“Well,” said he, “I did a lot of thinking them days, and I says to myself: 'This thing is wrong, and I will go out and stop it—I will go out and stop it.'”
As he uttered these words, I looked at him curiously—his absurd flat fur hat with the moth-eaten ears, the old bulging overcoat, the round spectacles, the scarred, insignificant face—he seemed somehow transformed, a person elevated above himself, the tool of some vast incalculable force.
I shall never forget the phrase he used to describe his own feelings when he had reached this astonishing decision to go out and stop the wrongs of the World. He said he “began to feel all clean inside.”
“I see it didn't matter what become o' me, and I began to feel all clean inside.”
It seemed, he explained, as though something big and strong had got hold of him, and he began to be happy.
“Since then,” he said in a low voice, “I've been happier than I ever was before in all my life.
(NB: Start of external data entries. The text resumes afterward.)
(** C6: the content holds a [rule] element with id SUPERSCRIPT TWO
    followed by one with id 100001. The second id is non-empty and all
    decimal digits, and converts to 100001, yet the extractor returns the
    empty list: the first id passes [str.isdigit], its conversion raises,
    and the handler of the enclosing [try] ends the loop. *)
Theorem digit_id_after_superscript_dropped :
  let content := document_text [SUPERSCRIPT_TWO; str "100001"] in
  @fromstring sample_runtime (wrap content)
  = Returns (mkElement (str "root") ∅
               [rule_element SUPERSCRIPT_TWO; rule_element (str "100001")])
  /\ @isdigit sample_runtime SUPERSCRIPT_TWO = true
  /\ @int sample_runtime SUPERSCRIPT_TWO = Raises (ValueError SUPERSCRIPT_TWO)
  /\ @accepted_id sample_runtime (rule_element (str "100001")) = Some 100001
  /\ @extract_rule_ids_from_xml sample_runtime content
     = ([PXmlUnexpected (ValueError SUPERSCRIPT_TWO)], Return []).
Proof. repeat split; reflexivity. Qed.

(** ** The whole run *)

Section WholeRun.
Context {rt : Runtime} {w : World}.

(** Without changed rule files the index is not built. *)
Lemma main_no_changes (out_changed : list line) :
  get_changed_rule_files = (out_changed, Return []) ->
  main = (PStart :: out_changed ++ [PNoRuleFilesChanged], Return tt).
Proof. intros Hchanged. unfold main. by rewrite bind_print, Hchanged, bind_return. Qed.

Lemma main_checks (changed_files : list (pystr * Path)) (idx : gmap Z (gset pystr))
    (out_changed out_index : list line) :
  get_changed_rule_files = (out_changed, Return changed_files) ->
  changed_files <> [] ->
  get_rule_ids_per_file_in_main = (out_index, Return idx) ->
  main
  = (PStart :: out_changed ++ out_index
       ++ PCheckingFiles (name ∘ snd <$> changed_files)
       :: printed (for_each changed_files (check_file idx) ;; print PAllPassed),
     ended (for_each changed_files (check_file idx) ;; print PAllPassed)).
Proof.
  intros Hchanged Hne Hindex. unfold main.
  rewrite bind_print, Hchanged, bind_return.
  destruct changed_files as [|changed changed_files]; [done|].
  rewrite Hindex, bind_return, bind_print. by cbn [printed ended fst snd].
Qed.

(** X5: the run fails fast: it ends with the status of the first changed
    file whose check leaves the process, and the files after it are not
    checked. *)
Lemma main_fails_at (before after : list (pystr * Path)) (changed : pystr * Path)
    (idx : gmap Z (gset pystr)) (out_changed out_index : list line) (code : Z) :
  get_changed_rule_files = (out_changed, Return (before ++ changed :: after)) ->
  get_rule_ids_per_file_in_main = (out_index, Return idx) ->
  (forall c, c ∈ before -> ended (check_file idx c) = Return tt) ->
  ended (check_file idx changed) = SysExit code ->
  main
  = (PStart :: out_changed ++ out_index
       ++ PCheckingFiles (name ∘ snd <$> before ++ changed :: after)
       :: flat_map (fun c => printed (check_file idx c)) before
       ++ printed (check_file idx changed),
     SysExit code)
  /\ exit_status main = code.
Proof.
  intros Hchanged Hindex Hbefore Hexit.
  assert (Hne : before ++ changed :: after <> []) by by destruct before.
  assert (Hmain := main_checks _ _ _ _ Hchanged Hne Hindex).
  rewrite (for_each_fail_fast before after changed _ code Hbefore Hexit) in Hmain.
  rewrite bind_exit in Hmain. unfold exit_status. by rewrite Hmain.
Qed.

(** X6: the run succeeds, ending with the closing line and status 0,
    when the check of every changed file returns. *)
Lemma main_passes (changed_files : list (pystr * Path)) (idx : gmap Z (gset pystr))
    (out_changed out_index : list line) :
  get_changed_rule_files = (out_changed, Return changed_files) ->
  changed_files <> [] ->
  get_rule_ids_per_file_in_main = (out_index, Return idx) ->
  (forall c, c ∈ changed_files -> ended (check_file idx c) = Return tt) ->
  main
  = (PStart :: out_changed ++ out_index
       ++ PCheckingFiles (name ∘ snd <$> changed_files)
       :: flat_map (fun c => printed (check_file idx c)) changed_files
       ++ [PAllPassed],
     Return tt)
  /\ exit_status main = 0.
Proof.
  intros Hchanged Hne Hindex Hall.
  assert (Hmain := main_checks _ _ _ _ Hchanged Hne Hindex).
  rewrite (for_each_returns _ _ Hall), bind_return in Hmain.
  unfold exit_status. by rewrite Hmain.
Qed.

End WholeRun.

(** The scenario of the specification, run from [main]. *)
Example main_added_conflict :
  @main sample_runtime (world_of repo_added_conflict)
  = ([PStart; PCheckingFiles [str "b.xml"]; PCheckingFile (str "b.xml");
      PConflictsDetected; PRuleIdFoundIn 100010; PFoundInFile (str "rules/a.xml")],
     SysExit 1).
Proof. reflexivity. Qed.
(** * mwc_growth: a shallow embedding of the statistical and model helpers

    The development follows the Python sources:
    - [mwc/model.py]   : the classes [MWC] and [SimpleRepression];
    - [mwc/stats.py]   : [ecdf], [compute_hpd], [bin_by_events] and
      [compute_mean_sem];
    - [code/analysis/cal_factor_EDA.py] : [log_posterior], its evaluation
      on a grid of calibration factors, the MAP loop and [bin_by_value];
    - [code/compile_data.py] : the loop that gathers accepted experiments
      and the background subtraction.

    Conventions.  Python floats are idealised as real numbers ([R]); numpy
    arrays of floats are lists of reals; Python exceptions are values of
    [exn] carried by [result].  The modules [MWC] and [SimpleRepression]
    take the numeric scalars the docstrings admit; the module [Untyped]
    follows the same classes on arguments that may be [None], which is
    what a keyword left out defaults to.  The module [Namespace] runs
    [log_posterior] in the namespace of its script, where the names it
    does not bind itself are looked up.  Functions of scipy and statsmodels
    that have no counterpart in the standard library of reals ([gammaln],
    [minimize_scalar], [approx_hess]) are section variables. *)

From stdpp Require Import gmap strings list sorting.
From Stdlib Require Import Ascii Reals Lra Lia ZArith.

(** ** Python values, exceptions and results *)

Inductive exn : Type :=
| RuntimeError (msg : string)
| ValueError (msg : string)
| TypeError (msg : string)
| NameError (name : string)
| AttributeError (name : string)
| KeyError (key : string)
| IndexError (msg : string)
| ZeroDivisionError (msg : string)
| LinAlgError (msg : string).

Inductive result (A : Type) : Type :=
| Ok (a : A)
| Raise (e : exn).

Arguments Ok {A} a.
Arguments Raise {A} e.

#[global] Instance result_ret : MRet result := @Ok.
#[global] Instance result_bind : MBind result := fun A B k m =>
  match m with
  | Ok a => k a
  | Raise e => Raise e
  end.

(** [for x in xs: body x], where the body may raise. *)
Fixpoint for_each {A : Type} (body : A -> result unit) (xs : list A) : result unit :=
  match xs with
  | [] => Ok tt
  | x :: xs' => body x ;; for_each body xs'
  end.

(** The values that flow through the untyped call sites of [model.py]. *)
Inductive pyval : Type :=
| PyNone
| PyBool (b : bool)
| PyFloat (r : R).
(** The parameter record a move to [target] publishes. *)
Definition move_parameters (target : Z) (g : RampGenerator) : ramp_parameters_s :=
  parameters_applyParameters
    (set_keep_running_count_up true
       (set_keep_running false
          (parameters_setTargetPosition target (_parameters g)))).

End AnyHeader.

End RampTerms.

(** ** Facts about the fixed-width conversions *)

Module IntFacts.
Import Int.

(** The low [w] bits are the residue modulo [2^w]. *)
Lemma u8_mod (z : Z) : u8 z = z mod 256.
Proof.
  unfold u8. change 0xff with (Z.ones 8).
  now rewrite Z.land_ones by lia.
Qed.

Lemma u16_mod (z : Z) : u16 z = z mod 65536.
Proof.
  unfold u16. change 0xffff with (Z.ones 16).
  now rewrite Z.land_ones by lia.
Qed.

Lemma u32_mod (z : Z) : u32 z = z mod 4294967296.
Proof.
  unfold u32. change 0xffffffff with (Z.ones 32).
  now rewrite Z.land_ones by lia.
Qed.

Lemma i16_mod (z : Z) : i16 z = (z + 32768) mod 65536 - 32768.
Proof.
  unfold i16. change 0xffff with (Z.ones 16).
  now rewrite Z.land_ones by lia.
Qed.

Lemma i32_mod (z : Z) :
  i32 z = (z + 2147483648) mod 4294967296 - 2147483648.
Proof.
  unfold i32. change 0xffffffff with (Z.ones 32).
  now rewrite Z.land_ones by lia.
Qed.

Lemma i16_id (z : Z) : is_i16 z -> i16 z = z.
Proof.
  unfold is_i16; intros Hz. rewrite i16_mod.
  rewrite Z.mod_small by lia. lia.
Qed.

Lemma i16_range (z : Z) : is_i16 (i16 z).
Proof.
  unfold is_i16. rewrite i16_mod.
  pose proof (Z.mod_pos_bound (z + 32768) 65536 ltac:(lia)). lia.
Qed.

Lemma i32_id (z : Z) : is_i32 z -> i32 z = z.
Proof.
  unfold is_i32; intros Hz. rewrite i32_mod.
  rewrite Z.mod_small by lia. lia.
Qed.

Lemma u16_id (z : Z) : is_u16 z -> u16 z = z.
Proof. unfold is_u16; intros Hz. rewrite u16_mod. now apply Z.mod_small. Qed.

Lemma u32_id (z : Z) : is_u32 z -> u32 z = z.
Proof. unfold is_u32; intros Hz. rewrite u32_mod. now apply Z.mod_small. Qed.

(** Two conversions in a row see only the sum modulo [2^16]. *)
Lemma i16_add_l (a b : Z) : i16 (i16 a + b) = i16 (a + b).
Proof.
  rewrite !i16_mod.
  replace ((a + 32768) mod 65536 - 32768 + b + 32768)
    with ((a + 32768) mod 65536 + b) by lia.
  rewrite Zplus_mod_idemp_l. f_equal. f_equal. lia.
Qed.

Lemma i16_opp (a : Z) : i16 (- i16 a) = i16 (- a).
Proof.
  rewrite !i16_mod.
  replace (- ((a + 32768) mod 65536 - 32768) + 32768)
    with (65536 - (a + 32768) mod 65536) by lia.
  rewrite Zminus_mod_idemp_r. f_equal. f_equal. lia.
Qed.

(** A mask that is a shifted field selects the shifted bits of [x]. *)
Lemma land_shifted_mask (x m k : Z) :
  0 <= k -> Z.land x (Z.shiftl m k) = Z.shiftl (Z.land (Z.shiftr x k) m) k.
Proof.
  intros Hk. apply Z.bits_inj'; intros n Hn.
  rewrite Z.land_spec.
  destruct (Z.lt_ge_cases n k) as [Hlt | Hge].
  - rewrite !Z.shiftl_spec_low by assumption.
    now rewrite andb_false_r.
  - rewrite !Z.shiftl_spec by assumption.
    rewrite Z.land_spec, Z.shiftr_spec by lia.
    now replace (n - k + k) with n by lia.
Qed.

(** The upper [j] bits of a [(k+j)]-bit number vanish exactly below [2^k]. *)
Lemma high_field_zero (x k j : Z) :
  0 <= k -> 0 <= j -> 0 <= x < 2 ^ (k + j) ->
  (Z.land x (Z.shiftl (Z.ones j) k) =? 0) = (x <? 2 ^ k).
Proof.
  intros Hk Hj Hx.
  rewrite land_shifted_mask by assumption.
  rewrite Z.land_ones, Z.shiftr_div_pow2, Z.shiftl_mul_pow2 by assumption.
  assert (Hpk : 0 < 2 ^ k) by (apply Z.pow_pos_nonneg; lia).
  assert (Hpj : 0 < 2 ^ j) by (apply Z.pow_pos_nonneg; lia).
  assert (Hq : 0 <= x / 2 ^ k < 2 ^ j).
  { split; [apply Z.div_pos; lia |].
    apply Z.div_lt_upper_bound; [lia |].
    rewrite <- Z.pow_add_r by lia. lia. }
  rewrite (Z.mod_small _ _ Hq).
  destruct (Z.ltb_spec x (2 ^ k)) as [Hlt | Hge].
  - rewrite Z.div_small by lia. reflexivity.
  - apply Z.eqb_neq.
    assert (1 <= x / 2 ^ k) by (apply Z.div_le_lower_bound; lia).
    nia.
Qed.

End IntFacts.

(** ** Properties of the logarithmic format *)

Module PoorManFloatFacts.
Import Int PoorManFloat Precision IntFacts.

Lemma all_from_spec (f : Z -> bool) (n : nat) :
  forall lo, all_from f n lo = true ->
  forall z, lo <= z < lo + Z.of_nat n -> f z = true.
Proof.
  induction n as [| n IH]; intros lo Hall z Hz.
  - simpl in Hz. lia.
  - simpl in Hall. apply andb_prop in Hall as [Hlo Hrest].
    destruct (Z.eq_dec z lo) as [-> | Hne]; [assumption |].
    apply (IH (lo + 1) Hrest). lia.
Qed.

(** *** The three entry points of [pmfl_from] on a 32-bit argument *)

Lemma pmfl_from_u32_low (x : Z) :
  0 <= x < 65536 -> pmfl_from_u32 x = pmfl_from_u16 x.
Proof.
  intros Hx. unfold pmfl_from_u32.
  change 0xffff0000 with (Z.shiftl (Z.ones 16) 16).
  rewrite (high_field_zero x 16 16) by (simpl; lia).
  destruct (Z.ltb_spec x (2 ^ 16)) as [_ | Hge]; [| simpl in Hge; lia].
  now rewrite u16_id.
Qed.

Lemma pmfl_from_u32_mid (x : Z) :
  65536 <= x < 16777216 ->
  pmfl_from_u32 x = i16 (pmfl_from_u16 (x / 256) + 0x1000).
Proof.
  intros Hx. unfold pmfl_from_u32.
  change 0xffff0000 with (Z.shiftl (Z.ones 16) 16).
  change 0xff000000 with (Z.shiftl (Z.ones 8) 24).
  rewrite (high_field_zero x 16 16), (high_field_zero x 24 8) by (simpl; lia).
  destruct (Z.ltb_spec x (2 ^ 16)) as [Hlt | _]; [simpl in Hlt; lia |].
  destruct (Z.ltb_spec x (2 ^ 24)) as [_ | Hge]; [| simpl in Hge; lia].
  rewrite Z.shiftr_div_pow2 by lia. change (2 ^ 8) with 256.
  rewrite u16_id; [reflexivity |].
  unfold is_u16. split; [apply Z.div_pos; lia |].
  apply Z.div_lt_upper_bound; lia.
Qed.
Lemma accumulate_app (total : PrimFloat.float) cs1 cs2 :
  Spec.accumulate total (cs1 ++ cs2) = Spec.accumulate (Spec.accumulate total cs1) cs2.
Proof. unfold Spec.accumulate. apply foldl_app. Qed.

(** The inner loop: the courses appended and the credits added for one
    semester's sequence, in the order of the sequence. *)
Lemma scan_course_foldl courses rid ids acc :
  (foldl (Utils.scan_course (Utils.course_lookup courses) rid) acc ids).1 =
    acc.1 ++ Spec.counted courses rid ids ∧
  (foldl (Utils.scan_course (Utils.course_lookup courses) rid) acc ids).2 =
    Spec.accumulate acc.2 (Spec.counted courses rid ids).
Proof.
  revert acc. induction ids as [|cid ids IH]; intros acc.
  - simpl. split; [by rewrite app_nil_r | done].
  - rewrite counted_cons. cbn [foldl].
    destruct (IH (Utils.scan_course (Utils.course_lookup courses) rid acc cid))
      as [-> ->].
    unfold Utils.scan_course.
    rewrite course_lookup_spec.
    destruct (Spec.catalog_course courses cid) as [c|]; [|done].
    destruct (decide (rid ∈ Course.satisfies c)); simpl.
    + split; [by rewrite <- app_assoc | done].
    + done.
Qed.

(** Both loops: every identity of every semester, in order. *)
Lemma scan_plan_spec courses rid plan :
  (Utils.scan_plan (Utils.course_lookup courses) rid plan).1 =
    Spec.counted courses rid (Spec.selected_ids plan) ∧
  (Utils.scan_plan (Utils.course_lookup courses) rid plan).2 =
    Spec.satisfied_credits plan courses rid.
Proof.
  unfold Utils.scan_plan, Spec.satisfied_credits, Spec.sum_credits,
    Spec.selected_ids, PyDict.values.
  generalize (Plan.selections plan). intros d.
  assert (∀ acc,
    (foldl (λ acc item,
       foldl (Utils.scan_course (Utils.course_lookup courses) rid) acc item.2) acc d).1
      = acc.1 ++ Spec.counted courses rid (concat d.*2) ∧
    (foldl (λ acc item,
       foldl (Utils.scan_course (Utils.course_lookup courses) rid) acc item.2) acc d).2
      = Spec.accumulate acc.2 (Spec.counted courses rid (concat d.*2))) as H.
  { induction d as [|[sem ids] d IH]; intros acc; simpl.
    - split; [by rewrite app_nil_r | done].
    - destruct (IH (foldl (Utils.scan_course (Utils.course_lookup courses) rid) acc ids))
        as [-> ->].
      destruct (scan_course_foldl courses rid ids acc) as [-> ->].
      rewrite counted_app, accumulate_app. split; [by rewrite <- app_assoc | done]. }
  destruct (H ([], 0%float)) as [-> ->]. done.
Qed.


(** What the loop over the requirements leaves under a requirement's id:
    the entry of the last requirement of the list with that id. *)
Lemma validate_loop_get {V} (f : Requirement.t → V) (rs : list Requirement.t) r :
  r ∈ rs →
  ∃ r', r' ∈ rs ∧ Requirement.id r' = Requirement.id r ∧
        PyDict.get (Requirement.id r)
          (foldl (λ d x, PyDict.set (Requirement.id x) (f x) d) [] rs) = Some (f r') ∧
        (NoDup (Requirement.id <$> rs) → r' = r).
Proof.
  induction rs as [|x rs IH] using rev_ind; [by intros ?%elem_of_nil|].
  intros Hin. rewrite foldl_app. simpl. rewrite dict_get_set.
  destruct (decide (Requirement.id x = Requirement.id r)) as [Heq|Hne].
  - exists x. split_and!; [| done | done |].
    + apply elem_of_app. right. by apply list_elem_of_singleton.
    + rewrite fmap_app. simpl. intros (_ & Hdisj & _)%NoDup_app.
      apply elem_of_app in Hin as [Hin|Hin%list_elem_of_singleton]; [|done].
      exfalso. apply (Hdisj (Requirement.id r)).
      * by apply list_elem_of_fmap_2.
      * rewrite <- Heq. by apply list_elem_of_singleton.
  - apply elem_of_app in Hin as [Hin|Hin%list_elem_of_singleton]; [|by subst].
    destruct (IH Hin) as (r' & Hr' & Hid & Hget & Hnd).
    exists r'. split_and!; [| done | done |].
    + apply elem_of_app. by left.
    + rewrite fmap_app. intros (Hnd' & _)%NoDup_app. by apply Hnd.
Qed.

(** With pairwise distinct ids the dictionary lists the requirements in
    order, one entry each. *)
Lemma validate_loop_NoDup {V} (f : Requirement.t → V) (rs : list Requirement.t) :
  NoDup (Requirement.id <$> rs) →
  foldl (λ d x, PyDict.set (Requirement.id x) (f x) d) [] rs =
  (λ x, (Requirement.id x, f x)) <$> rs.
Proof.
  induction rs as [|x rs IH] using rev_ind; [done|].
  rewrite !fmap_app. simpl. intros (Hnd & Hdisj & _)%NoDup_app.
  rewrite foldl_app. simpl. rewrite IH by done.
  apply dict_set_fresh. apply dict_get_None_keys. unfold PyDict.keys.
  rewrite <- list_fmap_compose. intros Hin. apply (Hdisj _ Hin).
  by apply list_elem_of_singleton.
Qed.
(** * Multitools backend: request pipeline of the conversion endpoints

    A shallow embedding of the Express backend (the route handlers for
    document conversion, image compression, QR codes, audio transcoding
    and the BMI calculator, with the helpers [fileToDataUrlResponse] and
    [safeUnlink]) and of the submit handlers of the browser forms, and the
    properties of the specification stated over it.

    Conventions of the embedding:
    - a JavaScript string is a [string] whose characters are code units
      below 256 (ASCII and the Latin-1 supplement);
    - a [Buffer] is a [list byte];
    - a JavaScript number is an IEEE-754 binary64 value, [spec_float] with
      precision 53 and maximal exponent 1024;
    - the file system is a finite map from paths to file contents;
    - a handler is a computation over a [world] (file system, source of
      identifiers, log of observable events) that completes normally, throws,
      returns early, or stays suspended. *)

From Stdlib Require Import ZArith NArith Lia Bool List Ascii String.
From Stdlib Require Import Strings.Byte.
From Stdlib Require Import DecimalString.
From Stdlib Require Floats.SpecFloat.
From stdpp Require Import base option gmap strings.

Import ListNotations.
Local Open Scope string_scope.
Local Open Scope list_scope.

(** ** Strings *)

Module Str.

Definition code (c : ascii) : N := N_of_ascii c.

(** [String.prototype.toLowerCase] on one code unit below 256: the letters
    A-Z and the Latin-1 capitals U+00C0-U+00DE (the multiplication sign
    U+00D7 has no case) move up by 32. *)
Definition lower_char (c : ascii) : ascii :=
  let n := code c in
  if ((65 <=? n) && (n <=? 90))%N
     || ((192 <=? n) && (n <=? 222) && negb (n =? 215))%N
  then ascii_of_N (n + 32) else c.

Fixpoint toLowerCase (s : string) : string :=
  match s with
  | EmptyString => EmptyString
  | String c r => String (lower_char c) (toLowerCase r)
  end.

Fixpoint rev_acc (s acc : string) : string :=
  match s with
  | EmptyString => acc
  | String c r => rev_acc r (String c acc)
  end.

Definition rev (s : string) : string := rev_acc s EmptyString.

Fixpoint contains_char (c : ascii) (s : string) : bool :=
  match s with
  | EmptyString => false
  | String d r => Ascii.eqb c d || contains_char c r
  end.

End Str.

(** ** Base64 ([Buffer.prototype.toString("base64")], RFC 4648) *)

Module Base64.

Definition alphabet : string :=
  "ABCDEFGHIJKLMNOPQRSTUVWXYZabcdefghijklmnopqrstuvwxyz0123456789+/".

Definition pad : ascii := "="%char.

Definition digit (i : N) : ascii :=
  match String.get (N.to_nat i) alphabet with
  | Some c => c
  | None => pad
  end.

(** The 6-bit group a character of the alphabet stands for. *)
Definition sextet (c : ascii) : option N :=
  let n := Str.code c in
  if ((65 <=? n) && (n <=? 90))%N then Some (n - 65)%N
  else if ((97 <=? n) && (n <=? 122))%N then Some (n - 71)%N
  else if ((48 <=? n) && (n <=? 57))%N then Some (n + 4)%N
  else if (n =? 43)%N then Some 62%N
  else if (n =? 47)%N then Some 63%N
  else None.

Definition byte_of_N (n : N) : byte :=
  match Byte.of_N n with
  | Some b => b
  | None => x00
  end.

(** The four 6-bit groups of a 24-bit block [a b c]. *)
Definition s0 (a : byte) : N := (Byte.to_N a / 4)%N.
Definition s1 (a b : byte) : N := ((Byte.to_N a mod 4) * 16 + Byte.to_N b / 16)%N.
Definition s2 (b c : byte) : N := ((Byte.to_N b mod 16) * 4 + Byte.to_N c / 64)%N.
Definition s3 (c : byte) : N := (Byte.to_N c mod 64)%N.

(** The three bytes of four 6-bit groups. *)
Definition o0 (i0 i1 : N) : byte := byte_of_N (i0 * 4 + i1 / 16)%N.
Definition o1 (i1 i2 : N) : byte := byte_of_N ((i1 mod 16) * 16 + i2 / 4)%N.
Definition o2 (i2 i3 : N) : byte := byte_of_N ((i2 mod 4) * 64 + i3)%N.

Fixpoint encode (bs : list byte) : string :=
  match bs with
  | [] => EmptyString
  | [a] =>
      String (digit (s0 a)) (String (digit (s1 a x00)) (String pad (String pad EmptyString)))
  | [a; b] =>
      String (digit (s0 a)) (String (digit (s1 a b))
        (String (digit (s2 b x00)) (String pad EmptyString)))
  | a :: b :: c :: rest =>
      String (digit (s0 a)) (String (digit (s1 a b))
        (String (digit (s2 b c)) (String (digit (s3 c)) (encode rest))))
  end.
I ain't got any family, nor any home—rightly speakin'—nor any money, but, comrade, you see here in front of you, a happy man.”
When he had finished his story we sat quiet for some time.
“Well,” said he, finally, “I must be goin'. The committee will wonder what's become o' me.”
I followed him out to the road. There I put my hand on his shoulder, and said:
“Bill Hahn, you are a better man than I am.”